● What needs to be done:
In the entries that follow, find each line with the word "position" and copy it.
------------------------------------
(* ===== verification/Proofs.v ===== *)
(** * Proofs: inclusion and non-inclusion proofs of the state

    [storage_proof], [registry_proof], [aspect_module_proof], [event_proof],
    [outbox_message_proof] and the non-inclusion proofs of
    crates/detta-core/src/lib.rs.  Storage, registry and modules have the
    same code over different maps; it is written once over any ordered map
    and instantiated. *)
From S2P Require Import Prelude Effects Merkle Types State.

Record EntryProof (K V : Type) := { ep_key : K; ep_value : V; ep_proof : MerkleProof }.
Arguments ep_key {K V}. Arguments ep_value {K V}. Arguments ep_proof {K V}.
Record NonInclusionProof (K V : Type) := {
  nip_key : K; nip_root : string; nip_leaf_count : nat;
  nip_predecessor : option (EntryProof K V); nip_successor : option (EntryProof K V);
}.
Arguments nip_key {K V}. Arguments nip_root {K V}. Arguments nip_leaf_count {K V}.
Arguments nip_predecessor {K V}. Arguments nip_successor {K V}.

Section entries.
Context `{Sha256, Countable K, Cmp K} {V : Type} `{!Serialize (K * V)}.
Implicit Types m : gmap K V.

Definition entry_proof m (key : K) : option (EntryProof K V) :=
  '(index, (_, value)) ← list_find (λ e, e.1 = key) (entries m);
  proof ← merkle_proof (entries m) index;
  Some {| ep_key := key; ep_value := value; ep_proof := proof |}.
Definition entry_proof_verify (p : EntryProof K V) : bool :=
  verify (ep_proof p) (ep_key p, ep_value p).
(** [binary_search_by] on keys that do not contain [key]: the insertion point. *)
Definition insertion_index (key : K) (l : list (K * V)) : nat :=
  length (filter (λ e, cmp_lt e.1 key) l).
Definition non_inclusion_proof m (key : K) : option (NonInclusionProof K V) :=
  if decide (is_Some (m !! key)) then None else
  let entries := entries m in
  let index := insertion_index key entries in
  Some {| nip_key := key; nip_root := merkle_root entries; nip_leaf_count := length entries;
          nip_predecessor :=
            match index with O => None | S i => e ← entries !! i; entry_proof m e.1 end;
          nip_successor := e ← entries !! index; entry_proof m e.1 |}.
Definition neighbour (root : string) (p : EntryProof K V) : K * MerkleProof * bool :=
  (ep_key p, ep_proof p, entry_proof_verify p && bool_decide (mp_root (ep_proof p) = root)).
Definition non_inclusion_verify (p : NonInclusionProof K V) : bool :=
  verify_non_inclusion (hex_lower empty_root_bytes) (nip_key p) (nip_root p) (nip_leaf_count p)
    (neighbour (nip_root p) <$> nip_predecessor p) (neighbour (nip_root p) <$> nip_successor p).

(** ** Inclusion *)
Lemma entry_proof_at m key value :
  m !! key = Some value →
  ∃ index p, entries m !! index = Some (key, value) ∧ entry_proof m key = Some p ∧
    ep_key p = key ∧ ep_value p = value ∧ entry_proof_verify p = true ∧
    mp_root (ep_proof p) = merkle_root (entries m) ∧ mp_index (ep_proof p) = index ∧
    mp_leaf_count (ep_proof p) = length (entries m).
Proof.
  intros Hm. pose proof (proj2 (elem_of_entries m key value) Hm) as Hin.
  destruct (list_find_elem_of (λ e, e.1 = key) (entries m) (key, value) Hin eq_refl) as [[index [k v]] Hf].
  pose proof Hf as Hf'. apply list_find_Some in Hf' as (Hidx & Hk & _). simpl in Hk. subst k.
  assert (v = value) as ->.
  { pose proof (list_elem_of_lookup_2 _ _ _ Hidx) as Hv. apply elem_of_entries in Hv. congruence. }
  destruct (merkle_proof_at _ _ _ Hidx) as (p & Hp & Hroot & Hi & Hc & Hv).
  exists index, {| ep_key := key; ep_value := value; ep_proof := p |}. split_and!; try done.
  unfold entry_proof. rewrite Hf. simpl. by rewrite Hp.
Qed.
Lemma entry_proof_None m key : m !! key = None → entry_proof m key = None.
Proof.
  intros Hm. unfold entry_proof. destruct (list_find _ _) as [[index [k v]]|] eqn:Hf; [|done].
  apply list_find_Some in Hf as (Hidx & Hk & _). simpl in Hk. subst k.
  apply list_elem_of_lookup_2, elem_of_entries in Hidx. congruence.
Qed.

(** ** Non-inclusion *)
Context `{!CmpLaws K}.
Lemma insertion_index_lt (key : K) (l : list (K * V)) j e :
  StronglySorted cmp_lt l.*1 → l !! j = Some e → cmp_lt e.1 key ↔ (j < insertion_index key l)%nat.
Proof.
  unfold insertion_index. revert j. induction l as [|x l IH]; intros j Hs He; [done|].
  simpl in Hs. apply StronglySorted_inv in Hs as [Hs Hall]. rewrite filter_cons.
  case_decide as Hx.
  - destruct j as [|j]; simpl in *; [simplify_eq; split; [lia|done]|]. rewrite (IH j) by done. lia.
  - assert (filter (λ e, cmp_lt e.1 key) l = []) as Hnil.
    { destruct (filter (λ e, cmp_lt e.1 key) l) as [|y k] eqn:Hf; [done|]. exfalso. apply Hx.
      assert (y ∈ filter (λ e, cmp_lt e.1 key) l) as Hin by (rewrite Hf; apply list_elem_of_here).
      apply list_elem_of_filter in Hin as [Hlt Hy].
      rewrite Forall_fmap, Forall_forall in Hall. specialize (Hall y Hy). simpl in Hall.
      unfold cmp_lt in *. by eapply cmp_lt_trans. }
    rewrite Hnil. simpl. split; [|lia]. intros He'. exfalso. apply Hx.
    destruct j as [|j]; simpl in He; [by simplify_eq|].
    rewrite Forall_fmap, Forall_forall in Hall. specialize (Hall e (list_elem_of_lookup_2 _ _ _ He)).
    simpl in Hall. unfold cmp_lt in *. by eapply cmp_lt_trans.
Qed.
Lemma neighbour_at m j k v :
  entries m !! j = Some (k, v) →
  ∃ p, entry_proof m k = Some p ∧ ep_key p = k ∧
    entry_proof_verify p && bool_decide (mp_root (ep_proof p) = merkle_root (entries m)) = true ∧
    mp_index (ep_proof p) = j ∧ mp_leaf_count (ep_proof p) = length (entries m).
Proof.
  intros Hj. pose proof (list_elem_of_lookup_2 _ _ _ Hj) as Hin. apply elem_of_entries in Hin.
  destruct (entry_proof_at m k v Hin) as (j' & p & Hj' & Hp & Hk & Hv & Hver & Hroot & Hi & Hc).
  assert (j' = j) as ->.
  { eapply (NoDup_lookup (keys m) j' j k); [apply NoDup_keys|..]; unfold keys; rewrite list_lookup_fmap.
    - by rewrite Hj'.
    - by rewrite Hj. }
  exists p. split_and!; try done. rewrite Hver, Hroot. by apply bool_decide_eq_true.
Qed.
Lemma non_inclusion_complete m key :
  m !! key = None → ∃ p, non_inclusion_proof m key = Some p ∧ nip_key p = key ∧
    nip_root p = merkle_root (entries m) ∧ non_inclusion_verify p = true.
Proof.
  intros Hm. unfold non_inclusion_proof. rewrite decide_False by (rewrite Hm; by intros []).
  eexists. split; [done|]. split_and!; [done..|]. unfold non_inclusion_verify, verify_non_inclusion.
  cbn [nip_key nip_root nip_leaf_count nip_predecessor nip_successor].
  pose proof (keys_strictly_sorted m) as Hsort. unfold keys in Hsort.
  set (i := insertion_index key (entries m)).
  assert (i ≤ length (entries m))%nat as Hi by apply length_filter.
  assert (∀ j k v, entries m !! j = Some (k, v) → (j < i)%nat → cmp_lt k key) as Hlt.
  { intros j k v Hj Hji. by apply (insertion_index_lt key _ _ _ Hsort Hj). }
  assert (∀ j k v, entries m !! j = Some (k, v) → (i ≤ j)%nat → cmp_lt key k) as Hgt.
  { intros j k v Hj Hji. unfold cmp_lt. apply cmp_gt_lt. destruct (cmp k key) eqn:Hc; [| |done].
    - apply cmp_eq_iff in Hc as ->. apply list_elem_of_lookup_2, elem_of_entries in Hj. congruence.
    - pose proof (proj1 (insertion_index_lt key _ _ _ Hsort Hj) Hc) as Hlt'. fold i in Hlt'. lia. }
  destruct (Nat.eqb_spec (length (entries m)) 0) as [Hnil|Hlen].
  { assert (i = 0%nat) as -> by lia. apply nil_length_inv in Hnil. rewrite Hnil. simpl.
    by apply bool_decide_eq_true. }
  assert (∀ j, (j < length (entries m))%nat → ∃ k v p, entries m !! j = Some (k, v) ∧
    entry_proof m k = Some p ∧ ep_key p = k ∧
    entry_proof_verify p && bool_decide (mp_root (ep_proof p) = merkle_root (entries m)) = true ∧
    mp_index (ep_proof p) = j ∧ mp_leaf_count (ep_proof p) = length (entries m)) as Hat.
  { intros j Hj. destruct (lookup_lt_is_Some_2 _ _ Hj) as [[k v] Hkv].
    destruct (neighbour_at m j k v Hkv) as (p & ?). by exists k, v, p. }
  destruct i as [|j] eqn:Hij.
  - destruct (Hat 0%nat ltac:(lia)) as (k & v & p & Hk & Hp & Hpk & Hn & Hpi & Hpc).
    pose proof (Hgt _ _ _ Hk ltac:(lia)). rewrite Hk. simpl. rewrite Hp. simpl. rewrite Hn, Hpk, Hpi, Hpc.
    by rewrite bool_decide_eq_true_2, !Nat.eqb_refl.
  - destruct (Hat j ltac:(lia)) as (k & v & p & Hk & Hp & Hpk & Hn & Hpi & Hpc). rewrite Hk. simpl. rewrite Hp. simpl.
    rewrite ?Hpk. pose proof (Hlt _ _ _ Hk ltac:(lia)).
    destruct (decide (S j < length (entries m))%nat) as [Hlast|Hlast].
    + destruct (Hat (S j) Hlast) as (k' & v' & p' & Hk' & Hp' & Hpk' & Hn' & Hpi' & Hpc').
      pose proof (Hgt _ _ _ Hk' ltac:(lia)). rewrite Hk'. simpl. rewrite Hp'. simpl. rewrite Hn, Hn', ?Hpk, Hpk', Hpi, Hpi', Hpc, Hpc'.
      rewrite !bool_decide_eq_true_2, Nat.add_1_r, !Nat.eqb_refl by done. done.
    + rewrite (proj2 (lookup_ge_None _ _)) by lia. simpl. rewrite Hn, ?Hpk, Hpi, Hpc, bool_decide_eq_true_2 by done.
      rewrite Nat.eqb_refl, (proj2 (Nat.eqb_eq _ _)) by lia. done.
Qed.
End entries.

(** ** The proofs of a state *)
Section state_proofs.
Context `{Host}.
Implicit Types s : DeTTaState.

Definition storage_proof s (key : StateKey) : option (EntryProof StateKey StateValue) :=
  entry_proof (storage s) key.
Definition storage_non_inclusion_proof s (key : StateKey)
    : option (NonInclusionProof StateKey StateValue) :=
  non_inclusion_proof (storage s) key.
Definition registry_proof s (key : GrantKey) : option (EntryProof GrantKey Grant) :=
  entry_proof (registry s) key.
Definition registry_non_inclusion_proof s (key : GrantKey) : option (NonInclusionProof GrantKey Grant) :=
  non_inclusion_proof (registry s) key.
Definition aspect_module_proof s (module_hash : string)
    : option (EntryProof string AspectModuleRecord) :=
  entry_proof (aspect_modules s) module_hash.
Definition event_proof s (index : nat) : option (Event * MerkleProof) :=
  event ← events s !! index; proof ← merkle_proof (events s) index; Some (event, proof).
Definition outbox_message_proof s (index : nat) : option OutboxMessageProof :=
  message ← cross_shard_outbox s !! index; proof ← merkle_proof (cross_shard_outbox s) index;
  Some {| omp_message := message; omp_proof := proof |}.

(** Every storage key is provable one way: a present key has an inclusion
    proof that verifies, carries the stored value and is rooted in the storage
    root; an absent key has a non-inclusion proof that verifies against it. *)
Theorem storage_provable s key :
  match storage s !! key with
  | Some value => ∃ p, storage_proof s key = Some p ∧ ep_value p = value ∧
      entry_proof_verify p = true ∧ mp_root (ep_proof p) = storage_root s ∧
      storage_non_inclusion_proof s key = None
  | None => storage_proof s key = None ∧
      ∃ p, storage_non_inclusion_proof s key = Some p ∧ nip_key p = key ∧
        nip_root p = storage_root s ∧ non_inclusion_verify p = true
  end.
Proof.
  destruct (storage s !! key) as [value|] eqn:Hk.
  - destruct (entry_proof_at _ _ _ Hk) as (index & p & _ & Hp & _ & Hv & Hver & Hroot & _).
    exists p. split_and!; try done. unfold storage_non_inclusion_proof, non_inclusion_proof.
    by rewrite decide_True by (rewrite Hk; eauto).
  - split; [by apply entry_proof_None|]. by apply non_inclusion_complete.
Qed.

(** The neighbour proof with its position rewritten. *)
Definition relocate {K V} (p : EntryProof K V) (index leaf_count : nat) : EntryProof K V :=
  {| ep_key := ep_key p; ep_value := ep_value p;
     ep_proof := {| mp_root := mp_root (ep_proof p); mp_leaf_hash := mp_leaf_hash (ep_proof p);
       mp_index := index; mp_leaf_count := leaf_count; mp_path := mp_path (ep_proof p) |} |}.

(** Non-inclusion proofs do not bind the position they claim: from the
    genuine inclusion proof of any stored key one obtains, by rewriting its
    index, an accepted non-inclusion proof of every smaller key under the
    same root, including keys that are stored. *)
Theorem non_inclusion_forgeable s present value key :
  storage s !! present = Some value → cmp_lt key present →
  ∃ p, storage_proof s present = Some p ∧
    non_inclusion_verify {| nip_key := key; nip_root := storage_root s; nip_leaf_count := 1;
      nip_predecessor := None; nip_successor := Some (relocate p 0 1) |} = true.
Proof.
  intros Hp Hlt. destruct (entry_proof_at _ _ _ Hp) as (index & p & _ & Hpr & Hk & Hv & Hver & Hroot & _).
  exists p. split; [done|]. unfold non_inclusion_verify, verify_non_inclusion. simpl.
  assert (entry_proof_verify (relocate p 0 1) = true) as -> by exact Hver.
  rewrite Hk, Hroot. by rewrite !bool_decide_eq_true_2.
Qed.
End state_proofs.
------------------------------------
● Solution to this problem:
(** The neighbour proof with its position rewritten. *)
(** Non-inclusion proofs do not bind the position they claim: from the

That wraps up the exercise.